━━━ Data provided

(** * IllumiCell: the experiment engine of [IllumiCell_Python_Code.py]

    A shallow embedding of the queue, the command frames, the timer-driven
    playback ([run_experiment], [process_step], [stop_experiment]), the
    telemetry sampler ([update_graph]) and the JSON persistence
    ([save_experiment], [open_experiment]) and the forms of the add-step
    window ([validate_and_add_step]), with the properties the
    specification states about them and further properties of the code:
    its edge cases, the invariants it keeps and the schedule of a run.

    Modelling conventions.
    - The module-level globals of the script are the fields of one [state]
      record; every function of the script is a computation in the monad [M]
      (state passing, Python exceptions as [Raised]).
    - Tk's timer queue is the field [timers], ordered by due time, first
      come first served among equal due times, as [after] keeps it.  Time is
      logical: a callback takes no time and the clock [now] jumps to the due
      time of the timer that fires.
    - A modal dialog ([messagebox]) is an event of the [trace]; the answer
      of a question dialog is an argument of the function that asks.  The
      warnings of the add-step window are the result of its validation.
    - Widget geometry and texts are left out, except the rows of the queue
      listbox (their background colour is the progress marker), the role of
      the run button and the placement of the main button row. *)

From Stdlib Require Import ZArith List String Ascii Bool Arith Lia QArith.
From Stdlib Require Import DecimalString DecimalZ DecimalPos DecimalFacts.
Import ListNotations.
(** * SaveYjy-R client code: service-worker cache strategies, theme manager,
      icon fallback and the performance optimizer's memory cache, queue,
      preloading and data-saving mode.

    The JavaScript sources are embedded as executable Rocq functions.
    - Numbers that the code manipulates (millisecond timestamps, byte
      estimates, priorities) are integers far below 2^53 and are modelled
      by [Z].
    - Strings are sequences of bytes; [includes], [startsWith] and
      [endsWith] behave on them as they do on the JavaScript strings.
    - Property access on an object literal follows the language: an own
      property first, then the properties inherited from
      [Object.prototype]; truthiness is the one of JavaScript.
    - The browser platform (Cache Storage, [fetch], [Date.now],
      [localStorage], the DOM) is modelled by explicit state: a cache
      maps request URLs to responses and [put] takes effect at once, and
      the network is an oracle that either resolves with a response or
      rejects. A response object carries the guard of its headers: the
      headers of a response that [fetch] resolved with or that a cache
      gave are immutable, also on a clone, and [headers.set] throws a
      [TypeError] on them. The value of a header is a byte string, one
      character for each byte. *)

From Stdlib Require Import ZArith String Ascii List Lia Bool Sorted Permutation.
From stdpp Require Import gmap strings list.
Record state : Type := mkState {
  nodes : list fnode;                         (* the scene; a node's id is its index *)
  notices : list notice;                      (* figma.notify, oldest first          *)
  posts : list (progress_text * jsnum);       (* figma.ui.postMessage                *)
  views : list (list nat);                    (* scrollAndZoomIntoView               *)
  loads : nat;                                (* font loads attempted so far         *)
  totalNodes : nat;
  processedNodes : nat
}.

Definition M (A : Type) : Type := state -> outcome A * state.

Definition ret {A : Type} (a : A) : M A := fun s => (Ok a, s).

Definition bind {A B : Type} (m : M A) (f : A -> M B) : M B :=
  fun s =>
    match m s with
    | (Ok a, s') => f a s'
    | (Throw e, s') => (Throw e, s')
    | (Unmodelled, s') => (Unmodelled, s')
    | (OutOfFuel, s') => (OutOfFuel, s')
    end.

(** A pure computation inside a stateful one. *)
Definition lift {A : Type} (r : outcome A) : M A := fun s => (r, s).

(** [try { body } catch (error) { handler(error) }]. *)
Definition try_catch {A : Type} (body : M A) (handler : exn -> M A) : M A :=
  fun s =>
    match body s with
    | (Throw e, s') => handler e s'
    | other => other
    end.

Declare Scope plugin_scope.
Delimit Scope plugin_scope with M.
Notation "x <~ m ;; k" := (bind m (fun x => k))
  (at level 100, m at next level, right associativity) : plugin_scope.
Notation "m ;;; k" := (bind m (fun _ => k))
  (at level 100, right associativity) : plugin_scope.
Local Open Scope plugin_scope.

Fixpoint update_nth {A : Type} (i : nat) (f : A -> A) (l : list A) : list A :=
  match l, i with
  | [], _ => []
  | a :: l', O => f a :: l'
  | a :: l', S i' => a :: update_nth i' f l'
  end.

Definition with_nodes (f : list fnode -> list fnode) (s : state) : state :=
  mkState (f (nodes s)) (notices s) (posts s) (views s) (loads s)
          (totalNodes s) (processedNodes s).

(** [figma.createFrame()], [createText()], [createRectangle()]. *)
Definition createNode (k : node_kind) : M nat :=
  fun s => (Ok (List.length (nodes s)),
            with_nodes (fun ns => (ns ++ [mkNode k [] []])%list) s).

(** [node.name = v]. *)
Definition setProp (id : nat) (name : string) (v : jsval) : M unit :=
  fun s => (Ok tt,
            with_nodes (update_nth id (fun n =>
              mkNode (kind n) ((name, v) :: props n) (kids n))) s).

(** The value of a property of a scene node, [undefined] when it was
    never assigned. *)
Definition prop_of (s : state) (id : nat) (name : string) : jsval :=
  match nth_error (nodes s) id with
  | Some n => match table_get name (props n) with
              | Some v => v
              | None => VUndef
              end
  | None => VUndef
  end.

(** [node.name]. *)
Definition getProp (id : nat) (name : string) : M jsval :=
  fun s => (Ok (prop_of s id name), s).

(** [node.resize(w, h)]. *)
Definition resize (id : nat) (w h : jsval) : M unit :=
  setProp id "width" w ;;; setProp id "height" h.

(** [parent.appendChild(child)]. *)
Definition appendChild (parent child : nat) : M unit :=
  fun s => (Ok tt,
            with_nodes (update_nth parent (fun n =>
              mkNode (kind n) (props n) (kids n ++ [child])%list)) s).

(** [typeof node.appendChild === 'function']: frames only. *)
Definition canAppend (id : nat) : M bool :=
  fun s => (Ok (match nth_error (nodes s) id with
                | Some n => match kind n with FRAME => true | _ => false end
                | None => false
                end), s).

(** [figma.notify(n)]. *)
Definition notify (n : notice) : M unit :=
  fun s => (Ok tt,
            mkState (nodes s) (notices s ++ [n])%list (posts s) (views s) (loads s)
                    (totalNodes s) (processedNodes s)).

(** [sendProgress(message, percent)]. *)
Definition sendProgress (message : progress_text) (percent : jsnum) : M unit :=
  fun s => (Ok tt,
            mkState (nodes s) (notices s) (posts s ++ [(message, percent)])%list
                    (views s) (loads s) (totalNodes s) (processedNodes s)).

(** [figma.viewport.scrollAndZoomIntoView(ids)]. *)
Definition scrollAndZoomIntoView (ids : list nat) : M unit :=
  fun s => (Ok tt,
            mkState (nodes s) (notices s) (posts s) (views s ++ [ids])%list (loads s)
                    (totalNodes s) (processedNodes s)).

Definition setCounters (total processed : nat) : M unit :=
  fun s => (Ok tt,
            mkState (nodes s) (notices s) (posts s) (views s) (loads s)
                    total processed).

Definition getCounters : M (nat * nat) :=
  fun s => (Ok (totalNodes s, processedNodes s), s).

(** [Math.round]. *)
Definition Math_round (n : jsnum) : jsnum :=
  match n with
  | Num q => num_of_Z (Qfloor (q + (1 # 2)))
  | NaN => NaN
  end.

(** [m], run from a state where [P] holds, returns normally, with a
    value and in a state that satisfy [Q]. *)
Definition returns {A : Type} (P : state -> Prop) (m : M A)
           (Q : A -> state -> Prop) : Prop :=
  forall s, P s -> exists a s', m s = (Ok a, s') /\ Q a s'.

(** The scene is [pre] followed by one node of kind [k] with children
    [children], whose properties satisfy [ok]. *)
Definition top_node (pre : list fnode) (k : node_kind) (children : list nat)
           (ok : list (string * jsval) -> Prop) (s : state) : Prop :=
  exists ps, nodes s = (pre ++ [mkNode k ps children])%list /\ ok ps.

(** What a scene node shows apart from its children. *)
Definition face (n : fnode) : node_kind * list (string * jsval) := (kind n, props n).

(** The first [n0] nodes of [s] are still there in [s'], with their kind
    and properties as they were. *)
Definition old_kept (n0 : nat) (s s' : state) : Prop :=
  (n0 <= List.length (nodes s'))%nat
  /\ forall id, (id < n0)%nat ->
                option_map face (nth_error (nodes s') id)
                = option_map face (nth_error (nodes s) id).

(** A computation that did not stop at the recursion bound. *)
Definition fueled {A : Type} (r : outcome A) : Prop := r <> OutOfFuel.

(** [m], run in a state where [Inv] holds, does not stop at the
    recursion bound, ends (normally or not) in a state where [Inv] holds
    again, and returns, when it does, a value that satisfies [Q]. *)
Definition maintains {A : Type} (Inv : state -> Prop) (m : M A)
           (Q : A -> Prop) : Prop :=
  forall s, Inv s ->
            fueled (fst (m s))
            /\ Inv (snd (m s))
            /\ forall a, fst (m s) = Ok a -> Q a.

(** A property of the scene alone. *)
Definition scene_only (Inv : state -> Prop) : Prop :=
  forall s s', nodes s' = nodes s -> Inv s -> Inv s'.

(** Node [id] is a frame of width [w] and height [h]. *)
Definition sized (id : nat) (w h : jsval) (s : state) : Prop :=
  option_map kind (nth_error (nodes s) id) = Some FRAME
  /\ prop_of s id "width" = w
  /\ prop_of s id "height" = h.

Definition fontOf (family style : jsval) : jsval :=
  VObj [("family", family); ("style", style)].

Definition interRegular : jsval := fontOf (VStr "Inter") (VStr "Regular").

Section Materializer.

(** The host's answers.  [fontLoads n font]: does the [n]-th call of
    [loadFontAsync], for [font], resolve?  [svgParses]: does
    [createNodeFromSvg] accept the markup?  [imageOfBase64] and
    [imageOfUrl]: the hash of the image made from the bytes or fetched
    from the address, or [None] when that fails.  [viewportCenter]: the
    centre of the viewport. *)
Variable fontLoads : nat -> jsval -> bool.
Variable svgParses : jsval -> bool.
Variable imageOfBase64 : jsval -> option string.
Variable imageOfUrl : jsval -> option string.
Variable viewportCenter : jsnum * jsnum.

(** [await figma.loadFontAsync(font)]. *)
Definition loadFontAsync (font : jsval) : M unit :=
  fun s =>
    let s' := mkState (nodes s) (notices s) (posts s) (views s) (S (loads s))
                      (totalNodes s) (processedNodes s) in
    if fontLoads (loads s) font then (Ok tt, s') else (Throw FontError, s').

Definition applyStrokes (figmaNode : nat) (node : jsval) : M unit :=
  strokes <~ lift (get node "strokes") ;;
  some <~ lift (has_items strokes) ;;
  if (some : bool) then
    clean <~ lift (sanitizeFills strokes) ;;
    setProp figmaNode "strokes" clean ;;;
    weight <~ lift (get node "strokeWeight") ;;
    (if truthy weight then setProp figmaNode "strokeWeight" weight else ret tt) ;;;
    align <~ lift (get node "strokeAlign") ;;
    setProp figmaNode "strokeAlign" (or_else align (VStr "INSIDE"))
  else ret tt.

Definition applyCornerRadius (figmaNode : nat) (node : jsval) : M unit :=
  tl <~ lift (get node "topLeftRadius") ;;
  tr <~ lift (get node "topRightRadius") ;;
  br <~ lift (get node "bottomRightRadius") ;;
  bl <~ lift (get node "bottomLeftRadius") ;;
  if negb (is_undefined tl) || negb (is_undefined tr)
     || negb (is_undefined br) || negb (is_undefined bl)
  then
    setProp figmaNode "topLeftRadius" (or_else tl (vnum 0)) ;;;
    setProp figmaNode "topRightRadius" (or_else tr (vnum 0)) ;;;
    setProp figmaNode "bottomRightRadius" (or_else br (vnum 0)) ;;;
    setProp figmaNode "bottomLeftRadius" (or_else bl (vnum 0))
  else ret tt.

Definition applyEffects (figmaNode : nat) (node : jsval) : M unit :=
  effects <~ lift (get node "effects") ;;
  some <~ lift (has_items effects) ;;
  if (some : bool) then
    clean <~ lift (array_map sanitizeEffect effects) ;;
    setProp figmaNode "effects" clean
  else ret tt.

(** [Math.max(node.width || d, 1)] and the same for the height. *)
Definition sizeOf (node : jsval) (d : Z) : outcome (jsnum * jsnum) :=
  w0 <- get node "width" ;;
  w <- maxWith (or_else w0 (vnum d)) (num_of_Z 1) ;;
  h0 <- get node "height" ;;
  h <- maxWith (or_else h0 (vnum d)) (num_of_Z 1) ;;
  Ok (w, h).

(** [node.fills && node.fills.length > 0]. *)
Definition hasFills (node : jsval) (name : string) : outcome (bool * jsval) :=
  f <- get node name ;; some <- has_items f ;; Ok (some, f).

Definition createFrameNode (node : jsval) : M nat :=
  frame <~ createNode FRAME ;;
  wh <~ lift (sizeOf node 1) ;;
  resize frame (VNum (fst wh)) (VNum (snd wh)) ;;;
  clips <~ lift (get node "clipsContent") ;;
  setProp frame "clipsContent" (or_else clips (VBool false)) ;;;
  hf <~ lift (hasFills node "fills") ;;
  (if fst hf then
     clean <~ lift (sanitizeFills (snd hf)) ;; setProp frame "fills" clean
   else setProp frame "fills" (VArr [])) ;;;
  applyStrokes frame node ;;;
  applyCornerRadius frame node ;;;
  applyEffects frame node ;;;
  ret frame.

(** The loop over [fontsToTry]: the first font that loads becomes the
    node's [fontName]; the result is [loadedFont]. *)
Fixpoint tryFonts (fontsToTry : list jsval) (textNode : nat) : M bool :=
  match fontsToTry with
  | [] => ret false
  | font :: rest =>
      try_catch
        (loadFontAsync font ;;; setProp textNode "fontName" font ;;; ret true)
        (fun _ => tryFonts rest textNode)
  end.
(** * csurv-export-metadata: sliced scroll export of message metadata

    A shallow embedding of [csurv-export-metadata.py] and the properties of
    its query compilation, pagination loop, row projection and per-worker
    plan copies.

    - JSON documents ([json.load], [json.loads], [response.json()]) are
      trees of type [json]; a Python [dict] is an association list in
      insertion order, updated the way [d[k] = v] does.
    - JSON numbers are integers ([Z]); fractional numbers are not modelled.
    - Python exceptions are values of type [exn]; fallible code returns a
      [result].
    - The search engine is a script of HTTP responses, consumed one per
      request; logging and wall-clock progress reports have no effect on
      what is returned or written and are left out.
    - For the per-worker copies the objects live in a store of mutable
      dicts and lists addressed by location (section The object store). *)

From Stdlib Require Import ZArith String Ascii List Bool Lia.
From stdpp Require Import base option list strings gmap fin_maps.

Set Warnings "-register-all,-clear-no-such-hyp".

Local Open Scope string_scope.
Local Open Scope list_scope.
Local Open Scope Z_scope.

(* ===================================================================== *)
(** ** JSON values and Python exceptions *)
(* ===================================================================== *)

Inductive json : Type :=
| JNull
| JBool (b : bool)
| JNum (n : Z)
| JStr (s : string)
| JArr (items : list json)
| JObj (fields : list (string * json)).

Inductive exn : Type :=
| Exception (msg : string)
| KeyError (key : string)
| TypeError
| AttributeError
| JSONDecodeError
| HTTPError (status : Z)
| OverflowError
| ZeroDivisionError.

Inductive result (A : Type) : Type :=
| Ok (a : A)
| Raise (e : exn).

Arguments Ok {A} a.
Arguments Raise {A} e.

(** Sequencing: the first exception raised ends the computation. *)
#[global] Instance result_bind : MBind result := λ A B k r,
  match r with
  | Ok a => k a
  | Raise e => Raise e
  end.

#[global] Instance result_ret : MRet result := λ A a, Ok a.

(* ===================================================================== *)
(** ** Python dict and container operations on JSON values *)
(* ===================================================================== *)

(** [d.get(k)] / [d[k]] on the items of a dict. *)
Fixpoint dict_get {V : Type} (k : string) (d : list (string * V)) : option V :=
  match d with
  | [] => None
  | (k', v) :: d' => if String.eqb k k' then Some v else dict_get k d'
  end.

(** [d[k] = v]: an existing key keeps its position, a new key goes last. *)
Fixpoint dict_set {V : Type} (k : string) (v : V) (d : list (string * V))
  : list (string * V) :=
  match d with
  | [] => [(k, v)]
  | (k', v') :: d' =>
      if String.eqb k k' then (k, v) :: d' else (k', v') :: dict_set k v d'
  end.

(** [d.update(other)]: every item of [other] is assigned in turn. *)
Definition dict_update (d other : list (string * json)) : list (string * json) :=
  fold_left (λ acc kv, dict_set kv.1 kv.2 acc) other d.

(** [needle in haystack] on strings. *)
Fixpoint str_contains (needle haystack : string) : bool :=
  String.prefix needle haystack ||
  match haystack with
  | EmptyString => false
  | String _ rest => str_contains needle rest
  end.

(** [k in x]: key membership on a dict, element membership on a list,
    substring test on a str, [TypeError] on anything else. *)
Definition py_contains (k : string) (x : json) : result bool :=
  match x with
  | JObj d => Ok (match dict_get k d with Some _ => true | None => false end)
  | JArr l => Ok (existsb (λ y, match y with JStr s => String.eqb k s | _ => false end) l)
  | JStr s => Ok (str_contains k s)
  | JNull | JBool _ | JNum _ => Raise TypeError
  end.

━━━━━━

= Work request =
Every line above from the line with "[loadFontAsync], for [font], resolve?" to the line with "Variable imageOfBase64 : jsval", inclusive, must be returned exactly; no other line belongs in the reply.

= Expected output =
    [loadFontAsync], for [font], resolve?  [svgParses]: does
    [createNodeFromSvg] accept the markup?  [imageOfBase64] and
    [imageOfUrl]: the hash of the image made from the bytes or fetched
    from the address, or [None] when that fails.  [viewportCenter]: the
    centre of the viewport. *)
Variable fontLoads : nat -> jsval -> bool.
Variable svgParses : jsval -> bool.
Variable imageOfBase64 : jsval -> option string.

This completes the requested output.